(WORK ITEM):
With the line containing "Lemma free_pretty (z" as the start and the line containing "JeDeleteDefinition (io : bool) (id : string)" as the end, transcribe that span of the entries below exactly, including both.

== Segment start ==

(** A caller takes a fresh run for [id]. *)
Lemma take_run_ok i c id fn y : resource_ok y -> rsy_callers y !! i = Some c -> charged (ca_pc c) = None ->
  rm_cleanups (rsy_m y) !! id = Some fn -> rm_cleanupRuns (rsy_m y) !! id = None ->
  let m := rsy_m y in let run := rsy_next y in
  resource_ok (put_caller i (at_pc (Start id run fn) c)
    (mkRsys (set_tracked (rm_resources m) (rm_cleanups m) (<[id := run]> (rm_cleanupRuns m)) m)
       (<[run := mkRun false None]> (rsy_runs y)) (S run) (rsy_callers y) (rsy_callbacks y) (rsy_fault y))).
Proof.
  intros [M L Ca U Cb O F Ft] Hc Hch Hfn Hno m run.
  assert (Fr : rsy_runs y !! run = None) by (apply F; done).
  assert (Nr : forall r e, rsy_runs y !! r = Some e -> r <> run) by (intros r e ? ->; congruence).
  assert (Op : forall r, is_open y r -> exists e, <[run := mkRun false None]> (rsy_runs y) !! r = Some (mkRun false e)).
  { intros r [e He]. exists e. rewrite lookup_insert_ne; [done|]. apply not_eq_sym. by eapply Nr. }
  assert (Nm : forall r u id' f, rsy_runs y !! r = Some u -> run_of m r id' f ->
    run_of (set_tracked (rm_resources m) (rm_cleanups m) (<[id := run]> (rm_cleanupRuns m)) m) r id' f).
  { intros r u id' f Hu Hr id0. cbn. intros [[<- <-]|[_ E]]%lookup_insert_Some; [by apply Nr in Hu|]. by apply Hr. }
  split; try done; cbn.
  - destruct M as [B K C R]. split; cbn; try done. intros id' r [[<- <-]|[_ E]]%lookup_insert_Some; [done|]. by eapply R.
  - intros id' r [[<- <-]|[_ E]]%lookup_insert_Some; [exists None; apply lookup_insert_eq|]. exact (Op _ (L _ _ E)).
  - intros j d [[<- <-]|[_ E]]%lookup_insert_Some.
    + cbn. split_and!; [exists None; apply lookup_insert_eq| |].
      * destruct (rsy_callbacks y !! run) as [b|] eqn:Eb; [|done]. destruct (Cb _ _ Eb) as [_ [e He]]. congruence.
      * intros id0. cbn. intros [[<- _]|[_ E]]%lookup_insert_Some; [by split; [|intros f [= <-]]|]. destruct (L _ _ E). congruence.
    + specialize (Ca _ _ E). destruct (ca_pc d) as [| | |id' r f|id' r e|id' r|id' e|]; try done; cbn in Ca |- *.
      * destruct Ca as ([e Ho] & Hb & Hr). split_and!; [exact (Op _ (ex_intro _ e Ho))|done|by eapply Nm].
      * destruct Ca as ([e' Ho] & Hb & Hr). split_and!; [exact (Op _ (ex_intro _ e' Ho))|done|by eapply Nm].
      * destruct Ca as [u Hu]. exists u. rewrite lookup_insert_ne; [done|]. apply not_eq_sym. by eapply Nr.
  - assert (Nc : forall j d r, rsy_callers y !! j = Some d -> charged (ca_pc d) = Some r -> r <> run).
    { intros j d r E Hr. specialize (Ca _ _ E). destruct (ca_pc d); try done; cbn in Ca; destruct Ca as ([? He] & _); cbn in Hr; simplify_eq; by eapply Nr. }
    intros j k d e r [[<- <-]|[Nj Ej]]%lookup_insert_Some [[<- <-]|[Nk Ek]]%lookup_insert_Some Hd He; cbn in *; simplify_eq; try done; [by edestruct Nc| |].
    + by edestruct Nc.
    + by eapply (U j k).
  - intros r b E. destruct (Cb _ _ E) as [Hr [e He]]. split; [by eapply Nm|]. exists e.
    rewrite lookup_insert_ne; [done|]. apply not_eq_sym. by eapply Nr.
  - intros r [e He]. cbn in He. apply lookup_insert_Some in He as [[<- _]|[_ He]].
    + left. exists i, (at_pc (Start id run fn) c). split; [apply lookup_insert_eq|done].
    + destruct (O r (ex_intro _ e He)) as [(j & d & Ej & Hd)|Hb]; [left|by right].
      exists j, d. split; [|done]. rewrite lookup_insert_ne; [done|]. intros ->. rewrite Hc in Ej. congruence.
  - intros r Hr. rewrite lookup_insert_ne by lia. apply F. lia.
Qed.
(* ===== verification/JobInvariant.v ===== *)
(** * The job store: its steps and its invariant

    The statements of [JobStore] as the steps of one store that any number of goroutines
    use, and the invariant every step keeps: keys are unique, the attempts of an
    occurrence are numbered without a gap and only the last of them may be open, and the
    state of the occurrence agrees with its last attempt. *)

From stdpp Require Import pretty.
From S2P Require Import Prelude.
From S2P Require Import JobStore.

(** ** Identifiers are different *)

Fixpoint free_of (c : Ascii.ascii) (s : string) : bool :=
  match s with EmptyString => true | String d s => negb (Ascii.eqb c d) && free_of c s end.
Definition colon : Ascii.ascii := Ascii.Ascii false true false true true true false false.

Lemma digit_not_colon x : Ascii.eqb colon (pretty_N_char x) = false.
Proof. unfold pretty_N_char. repeat match goal with |- context [match ?p with _ => _ end] => is_var p; destruct p end; reflexivity. Qed.

Lemma free_digits x : forall s, free_of colon s = true -> free_of colon (pretty_N_go x s) = true.
Proof.
  induction (N.lt_wf_0 x) as [x _ IH]; intros s H. assert (x = 0 \/ 0 < x)%N as [->|Hx] by lia; [done|].
  rewrite pretty_N_go_step by done. apply IH; [by apply N.div_lt|].
  cbn -[pretty_N_char Ascii.eqb]. by rewrite digit_not_colon, H.
Qed.

Lemma free_pretty (z : Z) : free_of colon (pretty z) = true.
Proof.
  assert (H : forall x : N, free_of colon (pretty x) = true) by (intros x; unfold pretty, pretty_N; case_decide; [done|by apply free_digits]).
  destruct z as [|p|p]; [done|exact (H (N.pos p))|]. exact (H (N.pos p)).
Qed.

Lemma free_app c s1 s2 : free_of c (s1 +:+ String c s2) = false.
Proof.
  induction s1 as [|d s1 IH]; [change (negb (Ascii.eqb c c) && free_of c s2 = false); by rewrite Ascii.eqb_refl|].
  change (negb (Ascii.eqb c d) && free_of c (s1 +:+ String c s2) = false). rewrite IH. apply andb_false_r.
Qed.

Lemma last_colon s1 : forall s2 d1 d2, free_of colon d1 = true -> free_of colon d2 = true ->
  (s1 +:+ String colon d1 = s2 +:+ String colon d2)%string -> s1 = s2 /\ d1 = d2.
Proof.
  induction s1 as [|c s1 IH]; intros [|c' s2] d1 d2 F1 F2 E; unfold String.app in E; fold String.app in E; injection E.
  - done.
  - intros -> _. by rewrite free_app in F1.
  - intros <- _. by rewrite free_app in F2.
  - intros E' ->. destruct (IH s2 d1 d2 F1 F2 E') as [-> ->]. done.
Qed.

Lemma numbered_inj (prefix occ occ' : string) (n n' : Z) :
  (prefix +:+ occ +:+ ":" +:+ pretty n = prefix +:+ occ' +:+ ":" +:+ pretty n')%string -> occ = occ' /\ n = n'.
Proof.
  intros E. assert (E' : (occ +:+ String colon (pretty n) = occ' +:+ String colon (pretty n'))%string).
  { induction prefix as [|c p IH]; [exact E|]. cbn in E. injection E as E. by apply IH. }
  destruct (last_colon _ _ _ _ (free_pretty n) (free_pretty n') E') as [-> Hp]. split; [done|]. by apply (inj pretty).
Qed.

Lemma attempt_id_inj occ occ' n n' : attempt_id occ n = attempt_id occ' n' -> occ = occ' /\ n = n'.
Proof. apply numbered_inj. Qed.

(** ** The steps of the store *)

(** The statements that change the tables, with what the database and the clock answer. *)
Inductive job_event :=
  | JeSaveDefinition (io : bool) (def : JobDefinition)
  | JeUpdateDefinition (io : bool) (def : JobDefinition) (expectedRevision : Z)
  | JeDeleteDefinition (io : bool) (id : string)
  | JeMaterialize (io io' : bool) (now : time) (occ : JobOccurrence)
  | JeFinalize (io : bool) (now : time) (occurrenceID : string) (state : OccurrenceState)
  | JeDefer (io : bool) (now : time) (occurrenceID : string) (readyAt : time)
  | JeCancel (io : bool) (now : time) (occurrenceID reason : string)
  | JePrune (io : bool) (ids : list string) (jobID : string) (before_ : time)
  | JePrepare (io : bool) (checked now : time) (occurrenceID : string) (taskID : option string) (lease : duration)
  | JeCommitDeferred (io : bool) (now : time) (attemptID : string) (leaseEpoch : Z) (readyAt : time) (reason : string)
  | JeCommit (io : bool) (now : time) (attemptID : string) (leaseEpoch : Z) (outcome : AttemptState) (result : option attempt_metadata) (errStr : string)
      (outbox : option (string * string * string))
  | JeSaveSchedule (zone_known : string -> bool) (io : bool) (sched : JobSchedule)
  | JeSkip (io : bool) (now : time) (scheduleID : string) (nextDue : time)
  | JeDisable (io : bool) (id : string)
  | JeDeletePrepared (io : bool) (id : string)
  | JeSlot (io : bool) (now : time) (scheduleID : string) (nextDue : time)
  | JeOutbox (io : bool) (now : time) (eventID occurrenceID kind payload : string)
  | JeDelivered (io : bool) (eventID : string).

Definition job_step (ev : job_event) (t : job_tables) : job_tables :=
  match ev with
  | JeSaveDefinition io def => (SaveDefinition io def t).2
  | JeUpdateDefinition io def rev => (UpdateDefinitionCAS io def rev t).2
  | JeDeleteDefinition io id => (DeleteDefinition io id t).2
  | JeMaterialize io io' now occ => (MaterializeOccurrence io io' now occ t).2
  | JeFinalize io now id state => (FinalizeOccurrence io now id state t).2
  | JeDefer io now id readyAt => (DeferOccurrence io now id readyAt t).2
  | JeCancel io now id reason => (CancelOccurrence io now id reason t).2
  | JePrune io ids jobID before_ => (DeleteTerminalOccurrences io ids jobID before_ t).2
  | JePrepare io checked now id taskID lease => (prepareAttemptLease io checked now id taskID lease t).2
  | JeCommitDeferred io now id epoch readyAt reason => (CommitAttemptDeferred io now id epoch readyAt reason t).2
  | JeCommit io now id epoch outcome result errStr outbox => (commit_attempt io now id epoch outcome result errStr outbox t).2
  | JeSaveSchedule zk io s => (SaveSchedule zk io s t).2
  | JeSkip io now id next => (SkipDueSchedule io now id next t).2
  | JeDisable io id => (DisableSchedule io id t).2
  | JeDeletePrepared io id => (DeletePreparedSchedule io id t).2
  | JeSlot io now id next => (MaterializeDueSchedule io now id next t).2
  | JeOutbox io now id occ kind payload => (RecordOutboxEvent io now id occ kind payload t).2
  | JeDelivered io id => (MarkOutboxDelivered io id t).2
  end.

(** The callers of [MaterializeOccurrence] give it a ready occurrence. *)
Definition event_ok (ev : job_event) : bool := match ev with JeMaterialize _ _ _ occ => bool_decide (oc_State occ = OccurrenceReady) | _ => true end.

Inductive job_reachable : job_tables -> Prop :=
  | jr_empty : job_reachable empty_tables
  | jr_step ev t : job_reachable t -> event_ok ev = true -> job_reachable (job_step ev t).

Fixpoint job_run (evs : list job_event) (t : job_tables) : job_tables :=
  match evs with [] => t | ev :: evs => job_run evs (job_step ev t) end.
Lemma job_run_reachable evs : forall t, job_reachable t -> forallb event_ok evs = true -> job_reachable (job_run evs t).
Proof. induction evs as [|ev evs IH]; intros t H; cbn; [done|]. intros [E Es]%andb_true_iff. apply IH; [by apply jr_step|done]. Qed.

(** ** The last attempt *)

Definition is_latest (m : gmap string JobAttempt) (id : string) (n : Z) : Prop :=
  (forall k a, m !! k = Some a -> at_OccurrenceID a = id -> at_AttemptNo a <= n) /\ 0 <= n /\
  (n = 0 \/ exists k a, m !! k = Some a /\ at_OccurrenceID a = id /\ at_AttemptNo a = n).

Lemma is_latest_unique m id n n' : (forall k a, m !! k = Some a -> 1 <= at_AttemptNo a) -> is_latest m id n -> is_latest m id n' -> n = n'.
Proof.
  intros P (U & Z0 & C) (U' & Z0' & C').
  destruct C as [->|(k & a & E & Ho & <-)], C' as [->|(k' & a' & E' & Ho' & <-)]; [done|..].
  - pose proof (U _ _ E' Ho'). specialize (P _ _ E'). lia.
  - pose proof (U' _ _ E Ho). specialize (P _ _ E). lia.
  - pose proof (U _ _ E' Ho'). pose proof (U' _ _ E Ho). lia.
Qed.

Lemma elem_of_attempts t id a : a ∈ attempts_of id t <-> (exists k, tb_attempts t !! k = Some a) /\ at_OccurrenceID a = id.
Proof.
  unfold attempts_of. rewrite list_elem_of_filter, list_elem_of_fmap. split.
  - intros (Ho & [k b] & -> & H%elem_of_map_to_list). split; [by exists k|done].
  - intros ([k H] & Ho). split; [done|]. exists (k, a). split; [done|]. by apply elem_of_map_to_list.
Qed.

Lemma latest_no_is t id : is_latest (tb_attempts t) id (latest_no id t).
Proof.
  assert (H : forall l, (forall a, a ∈ l -> at_AttemptNo a <= foldr (fun a n => Z.max (at_AttemptNo a) n) 0 l) /\
    0 <= foldr (fun a n => Z.max (at_AttemptNo a) n) 0 l /\
    (foldr (fun a n => Z.max (at_AttemptNo a) n) 0 l = 0 \/ exists a, a ∈ l /\ at_AttemptNo a = foldr (fun a n => Z.max (at_AttemptNo a) n) 0 l)).
  { induction l as [|x l (U & N & C)]; cbn; [split_and!; [by intros ? ?%elem_of_nil|lia|by left]|]. split_and!.
    - intros a [->|Ha]%elem_of_cons; [lia|]. specialize (U _ Ha). lia.
    - lia.
    - set (f := foldr _ 0 l) in *. destruct (Z.max_spec (at_AttemptNo x) f) as [[Hl ->]|[Hl ->]].
      + destruct C as [C|(a & Ha & Hn)]; [by left|right]. exists a. split; [by right|done].
      + right. exists x. split; [by left|done]. }
  destruct (H (attempts_of id t)) as (U & N & C). split_and!; [|done|].
  - intros k a E Ho. apply U. apply elem_of_attempts. split; [by exists k|done].
  - destruct C as [C|(a & Ha & Hn)]; [by left|right]. apply elem_of_attempts in Ha as [[k E] Ho]. by exists k, a.
Qed.

(** ** The invariant *)

Definition agrees (t : job_tables) (id : string) (s : OccurrenceState) : Prop :=
  match s with
  | OccurrenceReady => latest_no id t = 0
  | OccurrenceDispatched => 1 <= latest_no id t
  | OccurrenceCompleted => exists a, tb_attempts t !! attempt_id id (latest_no id t) = Some a /\ at_State a = AttemptCompleted
  | OccurrenceFailed | OccurrenceCancelled => True
  | _ => False
  end.

(** The state an attempt leaves its occurrence in when it closes it. *)
Definition closes (s : AttemptState) : option OccurrenceState :=
  match s with AttemptCompleted => Some OccurrenceCompleted | AttemptCancelled => Some OccurrenceCancelled | _ => None end.

Record tables_ok (t : job_tables) : Prop := {
  to_occ : forall id o, tb_occurrences t !! id = Some o -> oc_ID o = id /\ agrees t id (oc_State o);
  to_keys : forall id id' o o', tb_occurrences t !! id = Some o -> tb_occurrences t !! id' = Some o' -> oc_OccurrenceKey o = oc_OccurrenceKey o' -> id = id';
  to_att : forall k a, tb_attempts t !! k = Some a ->
    k = attempt_id (at_OccurrenceID a) (at_AttemptNo a) /\ at_ID a = k /\ at_LeaseEpoch a = at_AttemptNo a /\ 1 <= at_AttemptNo a /\
    is_Some (tb_occurrences t !! at_OccurrenceID a);
  to_prev : forall k a, tb_attempts t !! k = Some a -> 1 < at_AttemptNo a ->
    exists b, tb_attempts t !! attempt_id (at_OccurrenceID a) (at_AttemptNo a - 1) = Some b /\ attemptTerminal (at_State b) = true;
  to_closed : forall k a s, tb_attempts t !! k = Some a -> closes (at_State a) = Some s ->
    at_AttemptNo a = latest_no (at_OccurrenceID a) t /\ exists o, tb_occurrences t !! at_OccurrenceID a = Some o /\ oc_State o = s
}.

Lemma tables_ok_ext t t' : tb_occurrences t' = tb_occurrences t -> tb_attempts t' = tb_attempts t -> tables_ok t -> tables_ok t'.
Proof.
  destruct t as [d s o a x r], t' as [d' s' o' a' x' r']. cbn. intros -> -> [H1 H2 H3 H4 H5]. split; [exact H1|exact H2|exact H3|exact H4|exact H5].
Qed.

Lemma no_positive t : tables_ok t -> forall k a, tb_attempts t !! k = Some a -> 1 <= at_AttemptNo a.
Proof. intros H k a E. by apply (to_att _ H) in E as (_ & _ & _ & ? & _). Qed.

Lemma latest_no_le t k a : tables_ok t -> tb_attempts t !! k = Some a -> at_AttemptNo a <= latest_no (at_OccurrenceID a) t.
Proof. intros H E. by eapply (latest_no_is t). Qed.

(** The last attempt is the one its number names. *)
Lemma latest_lookup t id : tables_ok t -> latest_no id t <> 0 ->
  exists a, tb_attempts t !! attempt_id id (latest_no id t) = Some a /\ at_OccurrenceID a = id /\ at_AttemptNo a = latest_no id t.
Proof.
  intros H Hn. destruct (latest_no_is t id) as (_ & _ & [C|(k & a & E & <- & Hno)]); [done|].
  exists a. destruct (to_att _ H _ _ E) as (-> & _). by rewrite <- Hno.
Qed.

Lemma latest_attempt_is t id : tables_ok t -> latest_attempt id t = tb_attempts t !! attempt_id id (latest_no id t).
Proof.
  intros H. unfold latest_attempt. destruct (filter _ _) as [|a l] eqn:E; cbn.
  - symmetry. apply eq_None_not_Some. intros [a Ha]. destruct (to_att _ H _ _ Ha) as (Hk & _ & _ & _ & _).
    apply attempt_id_inj in Hk as [Hid Hno].
    assert (Hin : a ∈ filter (fun a => at_AttemptNo a = latest_no id t) (attempts_of id t)).
    { apply list_elem_of_filter. split; [done|]. apply elem_of_attempts. split; [by eexists|done]. }
    rewrite E in Hin. by apply elem_of_nil in Hin.
  - assert (Hin : a ∈ filter (fun a => at_AttemptNo a = latest_no id t) (attempts_of id t)) by (rewrite E; left).
    apply list_elem_of_filter in Hin as [Hno Ha]. apply elem_of_attempts in Ha as [[k Hk] Ho].
    destruct (to_att _ H _ _ Hk) as (-> & _). by rewrite Ho, Hno in Hk.
Qed.

(** Updates that keep numbers and occurrences of the attempts keep the last number. *)
Lemma latest_no_same t t' id :
  (forall k a, tb_attempts t !! k = Some a -> 1 <= at_AttemptNo a) -> is_latest (tb_attempts t') id (latest_no id t) ->
  (forall k a, tb_attempts t' !! k = Some a -> 1 <= at_AttemptNo a) -> latest_no id t' = latest_no id t.
Proof. intros _ H P. eapply is_latest_unique; [exact P|apply latest_no_is|exact H]. Qed.

Lemma finish_latest t k a a' id : tables_ok t -> tb_attempts t !! k = Some a -> at_ID a' = k -> at_OccurrenceID a' = at_OccurrenceID a ->
  at_AttemptNo a' = at_AttemptNo a -> latest_no id (put_attempt a' t) = latest_no id t.
Proof.
  intros H E Hk Ho Hn. apply latest_no_same; [by apply no_positive| |].
  - destruct (latest_no_is t id) as (U & N & C). cbn. rewrite Hk. split_and!; [|done|].
    + intros j b [[<- <-]|[_ Hb]]%lookup_insert_Some Hob; [rewrite Hn; eapply U; [exact E|by rewrite <- Ho]|by eapply U].
    + destruct C as [C|(j & b & Hb & Hob & Hnb)]; [by left|right]. destruct (decide (k = j)) as [<-|Hne].
      * exists k, a'. rewrite E in Hb. injection Hb as <-. rewrite lookup_insert_eq. split_and!; congruence.
      * exists j, b. by rewrite lookup_insert_ne.
  - cbn. rewrite Hk. intros j b [[<- <-]|[_ Hb]]%lookup_insert_Some; [rewrite Hn|]; by eapply no_positive.
Qed.

Lemma lease_latest t a id : tables_ok t -> at_ID a = attempt_id (at_OccurrenceID a) (at_AttemptNo a) ->
  at_AttemptNo a = latest_no (at_OccurrenceID a) t + 1 ->
  latest_no id (put_attempt a t) = if decide (id = at_OccurrenceID a) then latest_no id t + 1 else latest_no id t.
Proof.
  intros H Hk Hn. pose proof (latest_no_is t (at_OccurrenceID a)) as (_ & Np & _).
  eapply is_latest_unique; [|apply latest_no_is|].
  - cbn. intros j b [[<- <-]|[_ Hb]]%lookup_insert_Some; [lia|by eapply no_positive].
  - assert (Fresh : tb_attempts t !! at_ID a = None).
    { apply eq_None_not_Some. intros [b Hb]. destruct (to_att _ H _ _ Hb) as (Hk' & _). rewrite Hk in Hk'. apply attempt_id_inj in Hk' as [Ho' Hn'].
      pose proof (latest_no_le _ _ _ H Hb) as L. rewrite <- Ho', <- Hn' in L. lia. }
    destruct (latest_no_is t id) as (U & N & C). case_decide as Hd; cbn; split_and!; try lia.
    + intros j b [[<- <-]|[_ Hb]]%lookup_insert_Some Hob; [subst id; lia|]. specialize (U _ _ Hb Hob). lia.
    + right. exists (at_ID a), a. rewrite lookup_insert_eq. subst id. split_and!; [done|done|lia].
    + intros j b [[<- <-]|[_ Hb]]%lookup_insert_Some Hob; [by subst id|by eapply U].
    + destruct C as [C|(j & b & Hb & Hob & Hnb)]; [by left|right]. exists j, b. rewrite lookup_insert_ne; [done|]. intros <-. congruence.
Qed.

== Segment end ==

(ANSWER SECTION):
Lemma free_pretty (z : Z) : free_of colon (pretty z) = true.
Proof.
  assert (H : forall x : N, free_of colon (pretty x) = true) by (intros x; unfold pretty, pretty_N; case_decide; [done|by apply free_digits]).
  destruct z as [|p|p]; [done|exact (H (N.pos p))|]. exact (H (N.pos p)).
Qed.

Lemma free_app c s1 s2 : free_of c (s1 +:+ String c s2) = false.
Proof.
  induction s1 as [|d s1 IH]; [change (negb (Ascii.eqb c c) && free_of c s2 = false); by rewrite Ascii.eqb_refl|].
  change (negb (Ascii.eqb c d) && free_of c (s1 +:+ String c s2) = false). rewrite IH. apply andb_false_r.
Qed.

Lemma last_colon s1 : forall s2 d1 d2, free_of colon d1 = true -> free_of colon d2 = true ->
  (s1 +:+ String colon d1 = s2 +:+ String colon d2)%string -> s1 = s2 /\ d1 = d2.
Proof.
  induction s1 as [|c s1 IH]; intros [|c' s2] d1 d2 F1 F2 E; unfold String.app in E; fold String.app in E; injection E.
  - done.
  - intros -> _. by rewrite free_app in F1.
  - intros <- _. by rewrite free_app in F2.
  - intros E' ->. destruct (IH s2 d1 d2 F1 F2 E') as [-> ->]. done.
Qed.

Lemma numbered_inj (prefix occ occ' : string) (n n' : Z) :
  (prefix +:+ occ +:+ ":" +:+ pretty n = prefix +:+ occ' +:+ ":" +:+ pretty n')%string -> occ = occ' /\ n = n'.
Proof.
  intros E. assert (E' : (occ +:+ String colon (pretty n) = occ' +:+ String colon (pretty n'))%string).
  { induction prefix as [|c p IH]; [exact E|]. cbn in E. injection E as E. by apply IH. }
  destruct (last_colon _ _ _ _ (free_pretty n) (free_pretty n') E') as [-> Hp]. split; [done|]. by apply (inj pretty).
Qed.

Lemma attempt_id_inj occ occ' n n' : attempt_id occ n = attempt_id occ' n' -> occ = occ' /\ n = n'.
Proof. apply numbered_inj. Qed.

(** ** The steps of the store *)

(** The statements that change the tables, with what the database and the clock answer. *)
Inductive job_event :=
  | JeSaveDefinition (io : bool) (def : JobDefinition)
  | JeUpdateDefinition (io : bool) (def : JobDefinition) (expectedRevision : Z)
  | JeDeleteDefinition (io : bool) (id : string)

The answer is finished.